■ PROBLEM DESCRIPTION
Copy each line below without leaving any out.

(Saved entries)

====

Lemma heading_steady_orientation w e a :
  compass_within w e -> heading_steady a ->
  heading_steady (withDr (handleDeviceOrientation w e) a).
Proof.
  intros [Hw Ha] (Hf & Hh & Hr). unfold heading_steady. cbn [App.dr withDr].
  destruct (orientation_frame w e (App.dr a)) as (-> & _).
  destruct (orientationAngles e) as [[[al b] g]|] eqn:E.
  - rewrite (orientation_heading w e _ al b g E), (orientation_filter w e _ al b g E).
    destruct (lowPass_preserves_turn _ _ Hf (tiltCompensate_ok _ _ _ (Ha _ _ _ eq_refl)))
      as [Hf' Hc].
    split; [exact Hf'|]. split; [|exact Hr].
    now apply platformHeading_range.
  - rewrite handleDeviceOrientation_invalid by assumption. auto.
Qed.

Lemma heading_steady_commit a : heading_steady a -> heading_steady (commit a).
Proof.
  intros (Hf & Hh & _). destruct (commit_dr a) as (id & E).
  unfold heading_steady. rewrite E. destruct (App.dr a); cbn in *. tauto.
Qed.

Lemma heading_steady_handle A ev a :
  event_within A ev -> heading_steady a -> heading_steady (handle ev a).
Proof.
  intros Hev H. destruct ev; cbn [handle event_within] in *;
    try (now apply heading_steady_orientation);
    try (now apply heading_steady_commit);
    apply (heading_steady_bearing a); auto; unfold bearing;
    cbn [App.dr withDr withPv]; try reflexivity.
  - pose proof (motion_frame performanceNow e (App.dr a)) as E.
    unfold compass in E. now inv E.
  - unfold toggleMonitoring, startMonitoring, stopMonitoring, requestAndListen.
    repeat break_match; reflexivity.
  - unfold unmount, gpsEffectCleanup, unmountCleanup.
    destruct a as [s h c pv m]. destruct s; cbn.
    destruct watchIdRef; reflexivity.
Qed.

Lemma heading_steady_mount h : heading_steady (mount h).
Proof.
  unfold mount, gpsEffectBody, heading_steady, filter_ok.
  cbn. js_real. destruct (geolocation h); cbn; lra.
Qed.

(** *** The session *)
Lemma steady_mount A h : 0 <= A -> steady A (mount h).
Proof.
  intros HA. unfold mount, gpsEffectBody, steady, calibrated, speed_bounded.
  cbn. js_real. rewrite Rabs_R0. destruct (geolocation h); cbn; lra.
Qed.

(** Claim C11. The ranges are invariants of the session: in every state the event
    loop reaches from the mount by events whose motion readings are within
    [A] on each axis and whose compass azimuths are in one turn, the
    learned bias is within [A] and the velocity, in the ref and as
    published, within [4 A]; the filter holds a value in one turn, and the
    heading, as published and in the ref the integrator reads, is in
    [[0, 360]]; through every reset, commit, stop and restart. *)
Theorem session_estimate_bounded A evs : forall h a,
  0 <= A -> Forall (event_within A) evs ->
  run evs (mount h) = Some a -> steady A a /\ heading_steady a.
Proof.
  intros h a HA Hev.
  generalize (conj (steady_mount A h HA) (heading_steady_mount h)).
  generalize (mount (num := R) h).
  induction Hev as [|ev evs Hev _ IH]; intros a0 H0 Hrun; cbn in Hrun.
  - now inv Hrun.
  - destruct (enabled a0 ev); [|discriminate]. destruct H0 as [Hs Hh].
    apply (IH (handle ev a0)); [split|exact Hrun].
    + now apply steady_handle.
    + now apply (heading_steady_handle A).
Qed.

End DriftSession.

(** ** Witnesses *)

Section DriftWitnesses.

Lemma running_calibrated : calibrated 1 s_running.
Proof.
  unfold calibrated, speed_bounded. simpl. js_real. rewrite Rabs_R0. lra.
Qed.

Lemma push_within t : reading_within 1 (ev_push t).
Proof.
  intros acc H. inversion H; subst acc. unfold acc_push.
  destruct (raw_R 1 0 JNull) as [-> ->]. rewrite Rabs_R0, Rabs_pos_eq; lra.
Qed.

Lemma displacement_bounded_witness :
  exists t1, lastTimestampRef (feed two_pushes s_running) = Some t1 /\ 1000 <= t1 /\
    calibrated 1 (feed two_pushes s_running) /\
    moved_within (4 * 1 * ((t1 - 1000) / 1000)) s_running (feed two_pushes s_running).
Proof.
  apply (displacement_bounded 1 two_pushes s_running 1000 eq_refl running_calibrated).
  repeat (apply Forall_cons; [apply push_within|]). apply Forall_nil.
Defined.

Lemma east_within : compass_within w_portrait ev_east.
Proof.
  split.
  - unfold screenAngle, w_portrait. simpl. rewrite num_or_zero_R. lra.
  - intros a b g H. inv H. right. unfold in_turn. lra.
Qed.

Lemma pushed_run :
  run [click_start; Commit; DeviceMotion 0 (ev_push 1016)] (mount host0) =
  Some (handle (DeviceMotion 0 (ev_push 1016)) app_on).
Proof. vm_compute. reflexivity. Qed.

Lemma pushed_listens :
  enabled (handle (DeviceMotion 0 (ev_push 1016)) app_on)
          (DeviceOrientation w_portrait ev_east) = true.
Proof. vm_compute. reflexivity. Qed.

Lemma session_estimate_bounded_witness :
  let a := handle (DeviceOrientation w_portrait ev_east)
             (handle (DeviceMotion 0 (ev_push 1016)) app_on) in
  steady 1 a /\ heading_steady a.
Proof.
  apply (session_estimate_bounded 1
           ([click_start; Commit; DeviceMotion 0 (ev_push 1016)] ++
            [DeviceOrientation w_portrait ev_east]) host0); [lra| |].
  - repeat (apply Forall_cons;
            [first [exact I|apply push_within|exact east_within]|]).
    apply Forall_nil.
  - rewrite run_app, pushed_run. cbn [run]. now rewrite pushed_listens.
Defined.

End DriftWitnesses.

====

■ RESULT FOR THIS EXERCISE
Lemma heading_steady_orientation w e a :
  compass_within w e -> heading_steady a ->
  heading_steady (withDr (handleDeviceOrientation w e) a).
Proof.
  intros [Hw Ha] (Hf & Hh & Hr). unfold heading_steady. cbn [App.dr withDr].
  destruct (orientation_frame w e (App.dr a)) as (-> & _).
  destruct (orientationAngles e) as [[[al b] g]|] eqn:E.
  - rewrite (orientation_heading w e _ al b g E), (orientation_filter w e _ al b g E).
    destruct (lowPass_preserves_turn _ _ Hf (tiltCompensate_ok _ _ _ (Ha _ _ _ eq_refl)))
      as [Hf' Hc].
    split; [exact Hf'|]. split; [|exact Hr].
    now apply platformHeading_range.
  - rewrite handleDeviceOrientation_invalid by assumption. auto.
Qed.

Lemma heading_steady_commit a : heading_steady a -> heading_steady (commit a).
Proof.
  intros (Hf & Hh & _). destruct (commit_dr a) as (id & E).
  unfold heading_steady. rewrite E. destruct (App.dr a); cbn in *. tauto.
Qed.

Lemma heading_steady_handle A ev a :
  event_within A ev -> heading_steady a -> heading_steady (handle ev a).
Proof.
  intros Hev H. destruct ev; cbn [handle event_within] in *;
    try (now apply heading_steady_orientation);
    try (now apply heading_steady_commit);
    apply (heading_steady_bearing a); auto; unfold bearing;
    cbn [App.dr withDr withPv]; try reflexivity.
  - pose proof (motion_frame performanceNow e (App.dr a)) as E.
    unfold compass in E. now inv E.
  - unfold toggleMonitoring, startMonitoring, stopMonitoring, requestAndListen.
    repeat break_match; reflexivity.
  - unfold unmount, gpsEffectCleanup, unmountCleanup.
    destruct a as [s h c pv m]. destruct s; cbn.
    destruct watchIdRef; reflexivity.
Qed.

Lemma heading_steady_mount h : heading_steady (mount h).
Proof.
  unfold mount, gpsEffectBody, heading_steady, filter_ok.
  cbn. js_real. destruct (geolocation h); cbn; lra.
Qed.

(** *** The session *)
Lemma steady_mount A h : 0 <= A -> steady A (mount h).
Proof.
  intros HA. unfold mount, gpsEffectBody, steady, calibrated, speed_bounded.
  cbn. js_real. rewrite Rabs_R0. destruct (geolocation h); cbn; lra.
Qed.

(** Claim C11. The ranges are invariants of the session: in every state the event
    loop reaches from the mount by events whose motion readings are within
    [A] on each axis and whose compass azimuths are in one turn, the
    learned bias is within [A] and the velocity, in the ref and as
    published, within [4 A]; the filter holds a value in one turn, and the
    heading, as published and in the ref the integrator reads, is in
    [[0, 360]]; through every reset, commit, stop and restart. *)
Theorem session_estimate_bounded A evs : forall h a,
  0 <= A -> Forall (event_within A) evs ->
  run evs (mount h) = Some a -> steady A a /\ heading_steady a.
Proof.
  intros h a HA Hev.
  generalize (conj (steady_mount A h HA) (heading_steady_mount h)).
  generalize (mount (num := R) h).
  induction Hev as [|ev evs Hev _ IH]; intros a0 H0 Hrun; cbn in Hrun.
  - now inv Hrun.
  - destruct (enabled a0 ev); [|discriminate]. destruct H0 as [Hs Hh].
    apply (IH (handle ev a0)); [split|exact Hrun].
    + now apply steady_handle.
    + now apply (heading_steady_handle A).
Qed.

End DriftSession.

(** ** Witnesses *)

Section DriftWitnesses.

Lemma running_calibrated : calibrated 1 s_running.
Proof.
  unfold calibrated, speed_bounded. simpl. js_real. rewrite Rabs_R0. lra.
Qed.

Lemma push_within t : reading_within 1 (ev_push t).
Proof.
  intros acc H. inversion H; subst acc. unfold acc_push.
  destruct (raw_R 1 0 JNull) as [-> ->]. rewrite Rabs_R0, Rabs_pos_eq; lra.
Qed.

Lemma displacement_bounded_witness :
  exists t1, lastTimestampRef (feed two_pushes s_running) = Some t1 /\ 1000 <= t1 /\
    calibrated 1 (feed two_pushes s_running) /\
    moved_within (4 * 1 * ((t1 - 1000) / 1000)) s_running (feed two_pushes s_running).
Proof.
  apply (displacement_bounded 1 two_pushes s_running 1000 eq_refl running_calibrated).
  repeat (apply Forall_cons; [apply push_within|]). apply Forall_nil.
Defined.

Lemma east_within : compass_within w_portrait ev_east.
Proof.
  split.
  - unfold screenAngle, w_portrait. simpl. rewrite num_or_zero_R. lra.
  - intros a b g H. inv H. right. unfold in_turn. lra.
Qed.

Lemma pushed_run :
  run [click_start; Commit; DeviceMotion 0 (ev_push 1016)] (mount host0) =
  Some (handle (DeviceMotion 0 (ev_push 1016)) app_on).
Proof. vm_compute. reflexivity. Qed.

Lemma pushed_listens :
  enabled (handle (DeviceMotion 0 (ev_push 1016)) app_on)
          (DeviceOrientation w_portrait ev_east) = true.
Proof. vm_compute. reflexivity. Qed.

Lemma session_estimate_bounded_witness :
  let a := handle (DeviceOrientation w_portrait ev_east)
             (handle (DeviceMotion 0 (ev_push 1016)) app_on) in
  steady 1 a /\ heading_steady a.
Proof.
  apply (session_estimate_bounded 1
           ([click_start; Commit; DeviceMotion 0 (ev_push 1016)] ++
            [DeviceOrientation w_portrait ev_east]) host0); [lra| |].
  - repeat (apply Forall_cons;
            [first [exact I|apply push_within|exact east_within]|]).
    apply Forall_nil.
  - rewrite run_app, pushed_run. cbn [run]. now rewrite pushed_listens.
Defined.

End DriftWitnesses.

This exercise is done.